**What you need to do**
Every line in the data below from the one containing "- exists FAILED, q." down to the one containing "exists (Got (last_served q)", both included, must be retyped exactly; no other line is to appear.

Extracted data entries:
──────────────────────────────

(** ** Enqueue and fairness *)

(** [n21q_enqueue] on an existing producer queue appends the item there when
    it has room and fails without any change when it is full; the queues of
    the other producers are not touched. *)
Lemma n21_enqueue_spec q (i : nat) l item :
  n21_wf q -> item <> NULL -> n21_contents q !! i = Some l ->
  exists c, queues q !! i = Some c /\
    if decide (length l < cirq_cap c)%nat
    then exists q', n21q_enqueue q (Z.of_nat i) item = Ok (SUCCESS, q') /\ n21_wf q' /\
           n21_contents q' = <[i := l ++ [item]]> (n21_contents q) /\
           queue_point q' = queue_point q
    else n21q_enqueue q (Z.of_nat i) item = Ok (FAILED, q).
Proof.
  intros Hwf Hitem Hl. unfold n21_contents in Hl. rewrite list_lookup_fmap in Hl.
  destruct (queues q !! i) as [c|] eqn:Ec; [|done]. injection Hl as Hl.
  pose proof (Forall_lookup_1 _ _ _ _ (n21_queues q Hwf) Ec) as Hcw.
  pose proof (Forall_lookup_1 _ _ _ _ (n21_items q Hwf) Ec) as Hci. simpl in Hci.
  pose proof (lookup_lt_Some _ _ _ Ec) as Hi.
  exists c. split; [done|]. unfold n21q_enqueue. rewrite (read_at_nat _ _ _ Ec). simpl.
  case_decide as Hroom.
  - destruct (fifo_enq_room c item Hcw) as (c' & Ha & Hcw' & Hc' & _); [by rewrite Hl|].
    rewrite Ha. simpl. rewrite write_at_nat by done. simpl.
    eexists; split_and!; [done| |unfold n21_contents, update; simpl;
      by rewrite list_fmap_insert, Hc', Hl | done].
    apply n21_update_wf; [done | done | | apply (n21_point q Hwf)].
    rewrite Hc'. set_solver.
  - rewrite fifo_enq_full; [|done|pose proof (fifo_bound c Hcw); rewrite Hl in *; lia].
    simpl. rewrite write_at_nat by done. simpl. rewrite list_insert_id by done.
    by destruct q.
Qed.

(** The producers and the consumer at work: enqueues by producer, and dequeues. *)
Inductive n21_op : Type := OEnq (i : nat) (item : ptr) | ODeq.
Inductive n21_event : Type := Put (i : nat) (item : ptr) (ret : Z) | Got (i : nat) (item : ptr).

(** The pointer stands behind the queue that was served last. *)
Definition last_served (q : n21_queue) : nat := Z.to_nat ((queue_point q - 1) `mod` queue_num q).

Fixpoint n21_run (os : list n21_op) (q : n21_queue) : res (list n21_event * n21_queue) :=
  match os with
  | [] => Ok ([], q)
  | OEnq i item :: os' =>
      '(r, q1) ← n21q_enqueue q (Z.of_nat i) item;
      '(t, q2) ← n21_run os' q1; Ok (Put i item r :: t, q2)
  | ODeq :: os' =>
      '(x, q1) ← n21q_dequeue q;
      '(t, q2) ← n21_run os' q1; Ok (Got (last_served q1) x :: t, q2)
  end.

(** What producer [i] was told is queued, and what came from its queue. *)
Fixpoint put_of (i : nat) (t : list n21_event) : list ptr :=
  match t with
  | [] => []
  | Put j x r :: t' => (if decide (j = i /\ r = SUCCESS) then [x] else []) ++ put_of i t'
  | Got _ _ :: t' => put_of i t'
  end.
Fixpoint got_of (i : nat) (t : list n21_event) : list ptr :=
  match t with
  | [] => []
  | Got j x :: t' => (if decide (j = i /\ x <> NULL) then [x] else []) ++ got_of i t'
  | Put _ _ _ :: t' => got_of i t'
  end.
Fixpoint dequeues (os : list n21_op) : Z :=
  match os with [] => 0 | ODeq :: os' => 1 + dequeues os' | OEnq _ _ :: os' => dequeues os' end.

Definition valid_op (num : Z) (o : n21_op) : Prop :=
  match o with OEnq i item => Z.of_nat i < num /\ item <> NULL | ODeq => True end.

Lemma dequeues_nonneg os : 0 <= dequeues os.
Proof. induction os as [|[]]; simpl; lia. Qed.

Lemma n21_lookup q (i : nat) : n21_wf q -> Z.of_nat i < queue_num q -> exists l, n21_contents q !! i = Some l.
Proof.
  intros Hwf Hi. pose proof (n21_len q Hwf). apply lookup_lt_is_Some_2. unfold n21_contents.
  rewrite length_fmap. lia.
Qed.

Lemma visit_inj q j k :
  n21_wf q -> (j < Z.to_nat (queue_num q))%nat -> (k < Z.to_nat (queue_num q))%nat ->
  visit q j = visit q k -> j = k.
Proof.
  intros Hwf Hj Hk E. unfold visit in E. pose proof (visit_bound q k Hwf). pose proof (visit_bound q j Hwf).
  apply Z2Nat.inj in E; try lia. apply mod_offset_inj in E; lia.
Qed.

(** Producer [i], at distance [d] from the pointer, with [l] in its queue: what
    holds of it after the events [t] with [D] dequeues. *)
Definition producer_ok (num : Z) (i d : nat) (l : list ptr) (D : Z) (t : list n21_event) (q' : n21_queue) : Prop :=
  (exists l', n21_contents q' !! i = Some l' /\ l ++ put_of i t = got_of i t ++ l') /\
  Z.min (Z.of_nat (length l)) ((D + num - 1 - Z.of_nat d) / num) <= Z.of_nat (length (got_of i t)).

(** Serving the queue at distance [k] brings the producer nearer, or serves it. *)
Lemma producer_dequeue q q1 k x l0 d l D t q' :
  n21_wf q -> (k < Z.to_nat (queue_num q))%nat -> (d < Z.to_nat (queue_num q))%nat -> 0 <= D ->
  (forall i, (i < k)%nat -> n21_contents q !! visit q i = Some []) ->
  n21_contents q !! visit q k = Some (x :: l0) -> x <> NULL ->
  n21_contents q !! visit q d = Some l ->
  served q (visit q k) x l0 ((queue_point q + Z.of_nat (S k)) `mod` queue_num q) x q1 ->
  (forall d' l', (d' < Z.to_nat (queue_num q))%nat -> n21_contents q1 !! visit q1 d' = Some l' ->
     producer_ok (queue_num q) (visit q1 d') d' l' D t q') ->
  producer_ok (queue_num q) (visit q d) d l (1 + D) (Got (last_served q1) x :: t) q'.
Proof.
  intros Hwf Hk Hd HD He Hx Hxn Hl (_ & Hwf1 & Hc1 & Hp1 & Hn1) IH. pose proof (n21_num q Hwf) as Hnum.
  assert (last_served q1 = visit q k) as ->.
  { unfold last_served, visit. rewrite Hp1, Hn1, Zminus_mod_idemp_l. do 2 f_equal. lia. }
  assert (forall j, visit q1 j = visit q (S k + j)) as Hv.
  { intros j. unfold visit. rewrite Hp1, Hn1, Zplus_mod_idemp_l. do 2 f_equal. lia. }
  destruct (decide (d = k)) as [->|Hne].
  - rewrite Hx in Hl. injection Hl as <-.
    assert (visit q1 (Z.to_nat (queue_num q) - 1) = visit q k) as Hv1.
    { rewrite Hv. unfold visit. f_equal.
      replace (queue_point q + Z.of_nat (S k + (Z.to_nat (queue_num q) - 1)))
        with (queue_point q + Z.of_nat k + 1 * queue_num q) by lia. apply Z_mod_plus_full. }
    destruct (IH (Z.to_nat (queue_num q) - 1)%nat l0) as [(l' & Hl' & Heq) Hmin]; [lia| |].
    { rewrite Hv1, Hc1, list_lookup_insert_eq; [done|]. by eapply lookup_lt_Some. }
    rewrite Hv1 in *. split.
    + exists l'. split; [done|]. simpl. rewrite decide_True by done. simpl. by rewrite <- Heq.
    + simpl. rewrite decide_True by done. simpl.
      replace ((D + queue_num q - 1 - Z.of_nat (Z.to_nat (queue_num q) - 1)) / queue_num q)
        with (D / queue_num q) in Hmin by (f_equal; lia).
      assert ((1 + D + queue_num q - 1 - Z.of_nat k) / queue_num q <= D / queue_num q + 1).
      { replace (D / queue_num q + 1) with ((D + 1 * queue_num q) / queue_num q)
          by (rewrite Z_div_plus_full by lia; done). apply Z.div_le_mono; lia. }
      lia.
  - assert (visit q k <> visit q d) as Hvne by (intros E; by apply visit_inj in E).
    assert (got_of (visit q d) (Got (visit q k) x :: t) = got_of (visit q d) t) as Hg.
    { simpl. by rewrite decide_False by tauto. }
    assert (put_of (visit q d) (Got (visit q k) x :: t) = put_of (visit q d) t) as Hpt by done.
    unfold producer_ok. rewrite Hg, Hpt.
    destruct (decide (d < k)%nat) as [Hlt|Hge].
    + rewrite He in Hl by done. injection Hl as <-.
      assert (visit q1 (Z.to_nat (queue_num q) - S k + d) = visit q d) as Hv1.
      { rewrite Hv. unfold visit. f_equal.
        replace (queue_point q + Z.of_nat (S k + (Z.to_nat (queue_num q) - S k + d)))
          with (queue_point q + Z.of_nat d + 1 * queue_num q) by lia. apply Z_mod_plus_full. }
      destruct (IH (Z.to_nat (queue_num q) - S k + d)%nat []) as [Hc _]; [lia| |].
      { rewrite Hv1, Hc1, list_lookup_insert_ne by done. by apply He. }
      rewrite Hv1 in Hc. split; [done|]. simpl. lia.
    + assert (visit q1 (d - S k) = visit q d) as Hv1 by (rewrite Hv; f_equal; lia).
      destruct (IH (d - S k)%nat l) as [Hc Hmin]; [lia|by rewrite Hv1, Hc1, list_lookup_insert_ne|].
      rewrite Hv1 in *. split; [done|].
      assert ((1 + D + queue_num q - 1 - Z.of_nat d) / queue_num q <=
        (D + queue_num q - 1 - Z.of_nat (d - S k)) / queue_num q) by (apply Z.div_le_mono; lia).
      lia.
Qed.

Lemma n21_run_spec os q :
  n21_wf q -> Forall (valid_op (queue_num q)) os ->
  exists t q', n21_run os q = Ok (t, q') /\ n21_wf q' /\
    forall d l, (d < Z.to_nat (queue_num q))%nat -> n21_contents q !! visit q d = Some l ->
      producer_ok (queue_num q) (visit q d) d l (dequeues os) t q'.
Proof.
  revert q. induction os as [|[j item|] os IH]; intros q Hwf Hos; pose proof (n21_num q Hwf) as Hnum.
  - exists [], q. split_and!; [done..|]. intros d l Hd Hl. split.
    + exists l. by rewrite app_nil_r.
    + simpl. rewrite Z.div_small by lia. lia.
  - apply Forall_cons in Hos as [[Hj Hitem] Hos]. destruct (n21_lookup q j Hwf Hj) as [lj Hlj].
    destruct (n21_enqueue_spec q j lj item Hwf Hitem Hlj) as (c & Hc & Hcase).
    assert (exists r q1, n21q_enqueue q (Z.of_nat j) item = Ok (r, q1) /\ n21_wf q1 /\
      queue_point q1 = queue_point q /\ queue_num q1 = queue_num q /\
      n21_contents q1 = <[j := lj ++ (if decide (r = SUCCESS) then [item] else [])]> (n21_contents q))
      as (r & q1 & Hr & Hwf1 & Hp1 & Hn1 & Hc1).
    { case_decide as Hroom.
      - destruct Hcase as (q1 & Hr & Hwf1 & Hc1 & Hp1). exists SUCCESS, q1. split_and!; try done.
        rewrite <- (n21_len q1 Hwf1), <- (n21_len q Hwf). f_equal.
        rewrite <- (length_fmap cirq_contents (queues q1)), <- (length_fmap cirq_contents (queues q)).
        fold (n21_contents q1) (n21_contents q). by rewrite Hc1, length_insert.
      - exists FAILED, q. split_and!; try done. rewrite decide_False, app_nil_r by done.
        by rewrite list_insert_id. }
    destruct (IH q1 Hwf1) as (t & q' & Ht & Hwf' & Hall); [by rewrite Hn1|].
    exists (Put j item r :: t), q'. split; [by simpl; rewrite Hr; simpl; rewrite Ht|]. split; [done|].
    intros d l Hd Hl. assert (visit q1 d = visit q d) as Hv by (unfold visit; by rewrite Hp1, Hn1).
    rewrite Hn1 in Hall. change (dequeues (OEnq j item :: os)) with (dequeues os).
    destruct (decide (j = visit q d)) as [->|Hne].
    + rewrite Hl in Hlj. injection Hlj as <-.
      destruct (Hall d (l ++ (if decide (r = SUCCESS) then [item] else [])) Hd) as [(l' & Hl' & Heq) Hmin].
      { rewrite Hv, Hc1, list_lookup_insert_eq; [done|]. by eapply lookup_lt_Some. }
      rewrite Hv in *. split.
      * exists l'. split; [done|]. cbn [put_of got_of]. rewrite <- Heq, <- app_assoc. do 2 f_equal.
        apply decide_ext. tauto.
      * cbn [got_of]. rewrite length_app in Hmin. lia.
    + destruct (Hall d l Hd) as [(l' & Hl' & Heq) Hmin].
      { rewrite Hv, Hc1, list_lookup_insert_ne; done. }
      rewrite Hv in *. split; [|done]. exists l'. split; [done|]. cbn [put_of got_of].
      by rewrite decide_False by tauto.
  - apply Forall_cons in Hos as [_ Hos].
    destruct (first_nonempty q (Z.to_nat (queue_num q)) Hwf) as [He | (k & x & l0 & Hk & He & Hx)]; [lia| |].
    + pose proof (dequeue_strong_none q Hwf He) as Hdq.
      destruct (IH q Hwf Hos) as (t & q' & Ht & Hwf' & Hall).
      exists (Got (last_served q) NULL :: t), q'.
      split; [change (n21q_dequeue_strong q = Ok (NULL, q)) with (n21q_dequeue q = Ok (NULL, q)) in Hdq;
        by simpl; rewrite Hdq; simpl; rewrite Ht|]. split; [done|].
      intros d l Hd Hl. destruct (Hall d l Hd Hl) as [(l' & Hl' & Heq) _].
      rewrite (He d Hd) in Hl. injection Hl as <-. split.
      * exists l'. split; [done|]. cbn [put_of got_of]. by rewrite (decide_False (P := _ /\ NULL <> NULL)) by tauto.
      * simpl. lia.
    + destruct (dequeue_strong_found q k x l0 Hwf Hk He Hx) as (q1 & Hdq & Hs).
      destruct (n21_serve q (visit q k) x l0 0 Hwf Hx) as (_ & _ & _ & _ & Hxn & _); [lia|].
      pose proof Hs as (_ & Hwf1 & Hc1 & Hp1 & Hn1).
      destruct (IH q1 Hwf1) as (t & q' & Ht & Hwf' & Hall); [by rewrite Hn1|].
      exists (Got (last_served q1) x :: t), q'.
      split; [change (n21q_dequeue_strong q = Ok (x, q1)) with (n21q_dequeue q = Ok (x, q1)) in Hdq;
        by simpl; rewrite Hdq; simpl; rewrite Ht|]. split; [done|].
      intros d l Hd Hl. rewrite Hn1 in Hall.
      apply (producer_dequeue q q1 k x l0); try done. apply dequeues_nonneg.
Qed.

──────────────────────────────

**Output of the task**
      - exists FAILED, q. split_and!; try done. rewrite decide_False, app_nil_r by done.
        by rewrite list_insert_id. }
    destruct (IH q1 Hwf1) as (t & q' & Ht & Hwf' & Hall); [by rewrite Hn1|].
    exists (Put j item r :: t), q'. split; [by simpl; rewrite Hr; simpl; rewrite Ht|]. split; [done|].
    intros d l Hd Hl. assert (visit q1 d = visit q d) as Hv by (unfold visit; by rewrite Hp1, Hn1).
    rewrite Hn1 in Hall. change (dequeues (OEnq j item :: os)) with (dequeues os).
    destruct (decide (j = visit q d)) as [->|Hne].
    + rewrite Hl in Hlj. injection Hlj as <-.
      destruct (Hall d (l ++ (if decide (r = SUCCESS) then [item] else [])) Hd) as [(l' & Hl' & Heq) Hmin].
      { rewrite Hv, Hc1, list_lookup_insert_eq; [done|]. by eapply lookup_lt_Some. }
      rewrite Hv in *. split.
      * exists l'. split; [done|]. cbn [put_of got_of]. rewrite <- Heq, <- app_assoc. do 2 f_equal.
        apply decide_ext. tauto.
      * cbn [got_of]. rewrite length_app in Hmin. lia.
    + destruct (Hall d l Hd) as [(l' & Hl' & Heq) Hmin].
      { rewrite Hv, Hc1, list_lookup_insert_ne; done. }
      rewrite Hv in *. split; [|done]. exists l'. split; [done|]. cbn [put_of got_of].
      by rewrite decide_False by tauto.
  - apply Forall_cons in Hos as [_ Hos].
    destruct (first_nonempty q (Z.to_nat (queue_num q)) Hwf) as [He | (k & x & l0 & Hk & He & Hx)]; [lia| |].
    + pose proof (dequeue_strong_none q Hwf He) as Hdq.
      destruct (IH q Hwf Hos) as (t & q' & Ht & Hwf' & Hall).
      exists (Got (last_served q) NULL :: t), q'.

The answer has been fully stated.